5 tips for the perfect tax planning in 2021

 

Tax payments take up a considerable percentage of every person’s savings, which can happen more when one is not aware of tax planning.

In the process of tax planning, several steps are taken that involve decreasing one’s liabilities and tax payments. The process is entirely legal and can be a challenge for novices.

It is essential to understand the concepts of tax planning to take the best advantage out of it. So, let’s see the benefits of tax planning in a nutshell-

3 steps of tax planning

Before one starts with the process of tax planning, it is essential to know about the steps that one needs to take-

  1. 2,50,000/- No Tax
  2. 5,00,000/- to 7,50,000/- 12,500/- and 10% of the amount which is more than Rs.5,00,000/-
  3. 7,50,000/- to 10,00,000/- 37,500/- and 15% of the amount that is more than Rs. 7,50,000/-
  4. 10,00,000/- to 12,50,000/- 75,000/- and 20% of the amount that is more than Rs. 10,00,000/-
  5. Above 15,00,001/- 1,87,500/- and 30% of the amount that is more than 15,00,000

The categories are also termed as tax brackets, and one can lower the payable tax by claiming a tax exemption for house rent allowance and travel allowance, and many more.

5 tips to save tax

  1. Investing in Mutual Funds

Mutual Funds investments are probably one of the most generic ways for reducing taxable income. This especially happens while one invests in Equity Linked Savings Scheme (ELSS), which receives tax deductions based on Section 80C.

The lock-in period is of 3 years which is lower than similar tax savings options like Private Provident Funds and Bank Fixed deposits which have a lock-in period of almost 8 years.

There is an imposition of tax on these funds, and research claimed that one could save up to Rs. 46,000/- by participating in the scheme that provides the highest returns comparatively.

  1. Saving tax through philanthropic activities

Donating to charity has a fair share of tax deductions. This is a way to encourage donations to charities and other philanthropic activities. The tax deduction includes making National Relief Funds.

  1. Investing in ULIPs

Unit Link Insurance Plans (ULIPs) are unique insurance plans that are tax-saving options. These plans are one of the hybrids for life insurance and investments.
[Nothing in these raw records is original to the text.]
Lemma blockStep_ok tr c s msg : sub_ok tr s → Policy (s_opts s) = BlockWithTimeout →
  match blockStep c s msg with
  | Finished s' evs cancelSub => finished_ok tr s s' evs ∧ s_locked s' = s_locked s ∧ cancelSub = false
  | Reports s' evs => finished_ok tr s s' evs ∧ s_locked s' = s_locked s
  | Waits => True
  | Panics => s_closed s = true
  | Blocks | Spins _ => False
  end.
Proof.
  intros Hok Hp. assert (s_ringBuf s = None) as Erb by (apply (no_ring tr); [done|congruence]).
  pose proof (proj1 Hok) as Hsh. pose proof (sh_form _ Hsh) as Hf. rewrite Erb in Hf.
  assert (evicts s = false) as Hev by (unfold evicts; by rewrite Hp).
  destruct c; simpl; [|by split; [apply refused_ok|]..].
  pose proof (trySend_ok msg (s_ch s)) as Ht. destruct (trySend msg (s_ch s)) as [ch| |]; [|done|].
  - destruct Ht as (Hc & Hlen & ->). rewrite (c_chan _ Hf) in Hc. split; [|done]. by apply halfSent_ok.
  - by rewrite (c_chan _ Hf) in Ht.
Qed.

(** The loop that evicts by hand: it holds the lock, so the channel stays open. *)
Lemma spinSend_ok tr s msg : sub_ok tr s → s_locked s = true →
  match spinSend s msg with
  | Finished s' evs cancelSub => finished_ok tr s s' evs ∧ s_locked s' = false ∧ cancelSub = false
  | Spins s' => s' = s
  | _ => False
  end.
Proof.
  intros Hok Hl. pose proof (proj1 Hok) as Hsh. pose proof (sh_form _ Hsh) as Hf.
  destruct (s_ringBuf s) as [rb|] eqn:Erb; [destruct Hf; congruence|].
  destruct (c_locked _ Hf Hl) as [Hc Hev]. unfold spinSend. rewrite Hc.
  pose proof (trySend_ok msg (s_ch s)) as Ht. destruct (trySend msg (s_ch s)) as [ch| |]; [|done|].
  - destruct Ht as (Hc' & Hlen & ->). split; [|done].
    destruct (sent_ok tr s msg Hok Erb Hc Hlen) as ((Hsh' & Hfl') & Hk & Ho & Hcl). split; [|done]. split; [|by destruct Hfl'; split].
    destruct Hsh' as [Hf' ? ? ?]. simpl in *. rewrite Erb in *. split; simpl; try done. rewrite Erb. destruct Hf'. by split.
  - rewrite (c_chan _ Hf) in Ht. congruence.
Qed.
As one invests in ULIPs, a portion goes for a life insurance plan, and the rest becomes a part of an equity-based fund. This way, one can avail the benefits of both the options availing tax exemptions and returns, making this one of the best tax-saving options.

  1. Tax reduction on salaries

The tax deduction applies to an individual’s assets that are not permanent. I suppose a person is paying home rent for the house they live in at that moment; then they can apply for tax deduction under Section 10(13A). So, they can leverage a tax deduction, but they need to show the receipts.

HRA is a tax-saving scheme coming from the employer. The calculation happens by subtracting 10% of the salary from the actual rent. If a person lives in a metro city, they are eligible for a 50% tax deduction, and 40% is eligible for people living in other cities.

  1. Taking the benefits of Section 80

The most common cause people avail themselves this for a tax deduction. This section claims that any individual is applying for a tax deduction if their salary is under 1,50,000 annually. Also, a person can claim a higher tax deduction if they invest in National Pension Scheme Account.

The Nation Pension Scheme, also known as NPS, is a pension scheme that encourages corporate workers to invest in pension after retirement. One receives a good return as the return rate is around 12%.

To sum above the above facts
It is imperative to have good tax planning in 2021 as this can help people save a large amount of their savings.

One can avail the ways mentioned above and steps to save their tax and become financially stable legally.

Following the steps and having the best Tax planning is one of the most acceptable ways to keep your finances balanced and growing.